Steve Arons: `"That is the wrong word,'' [Shade] said. ``One should not apply it to a person who deliberately peels off a drab and unhappy past and replaces it with a brilliant invention. That's merely turning a new leaf with the left hand.'' We have here a question of identity together with the front and back of a leaf. I'd also note the peculiarity of the gesture described by Shade, which implies hiding the page being turned from others' eyes [..]This suggests to me that the recto/verso hypothesis in the ``Botkin, V'' index entry is not without an anchor in the text.
 
JM: The theme of werewolves involves an "inversion" ( of the skin, of man into wolf), probably a sexual inversion.

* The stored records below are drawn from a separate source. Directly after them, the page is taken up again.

(** [a == b] between two lists or dicts read by [json.loads], and between
    their items.  Lists are compared by position, dicts by size and by the
    value under each key.  A list or a dict takes an item to be equal to
    itself before it asks [==]: the one [NaN] object is equal to itself
    there.  Apart from that booleans, integers and floats are compared by
    their value ([True == 1], [1 == 1.0], [nan] equal to no number). *)
Fixpoint py_eq (a b : value) {struct a} : bool :=
  match a, b with
  | Null, Null => true
  | (Bool _ | Int _ | Float _), (Bool _ | Int _ | Float _) =>
      if is_nan a && is_nan b then true
      else match number_of a, number_of b with
           | Some x, Some y => number_eqb x y
           | _, _ => false
           end
  | Str x, Str y => bool_decide (x = y)
  | Arr x, Arr y =>
      (fix go (x y : list value) : bool :=
         match x, y with
         | [], [] => true
         | u :: x', v :: y' => py_eq u v && go x' y'
         | _, _ => false
         end) x y
  | Obj x, Obj y =>
      (length x =? length y)%nat
      && (fix go (x : list (list N * value)) : bool :=
            match x with
            | [] => true
            | (k, u) :: x' =>
                match list_find (fun kv => fst kv = k) y with
                | Some (_, (_, v)) => py_eq u v && go x'
                | None => false
                end
            end) x
  | _, _ => false
  end.

End Json.

(** ** main.py: the chat-completions relay *)

Module Relay.

(** [ChatCompletionRequest] *)
Record request := Request {
  base_url : list N;
  api_key : list N;
  payload : list (list N * Json.value)
}.

(** The dictionary returned by [APIClient.chat_completion] and stored as
    the [result] of a pending entry. *)
Record snapshot := Snapshot {
  status_code : Z;
  content_type : list N;
  json : option Json.value;
  text : option (list N)
}.

(** How a call of an endpoint ends: it returns a response, it raises an
    [HTTPException], or another exception leaves it ([exc] is its text). *)
Inductive http_result :=
| JSONResponse (content : Json.value) (status : Z) (content_type_header : list N)
| Response (content : list N) (status : Z) (media_type : option (list N))
| HTTPException (status : Z) (detail : list N)
| Unhandled (exc : list N).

Kinbote and Botkin, "turning a new leaf with the left hand", the image of the front and back of a leaf, perhaps even "verses and versions" express the same transformation.
 
Nevertheless, Nabokov's choice of allusions is never simple. I was also reminded of a line of Khayyam's Rubayyat (in Fitzgerald's translation, the detail is not present in the original): Dreaming when Dawn's Left Hand was in the Sky/ I heard a voice within the Tavern cry,/ "Awake, my Little ones, and fill the Cup/Before Life's Liquor in its Cup be dry." We know VN was disappointed after he realized Fitzgerald's was not true to the original poems.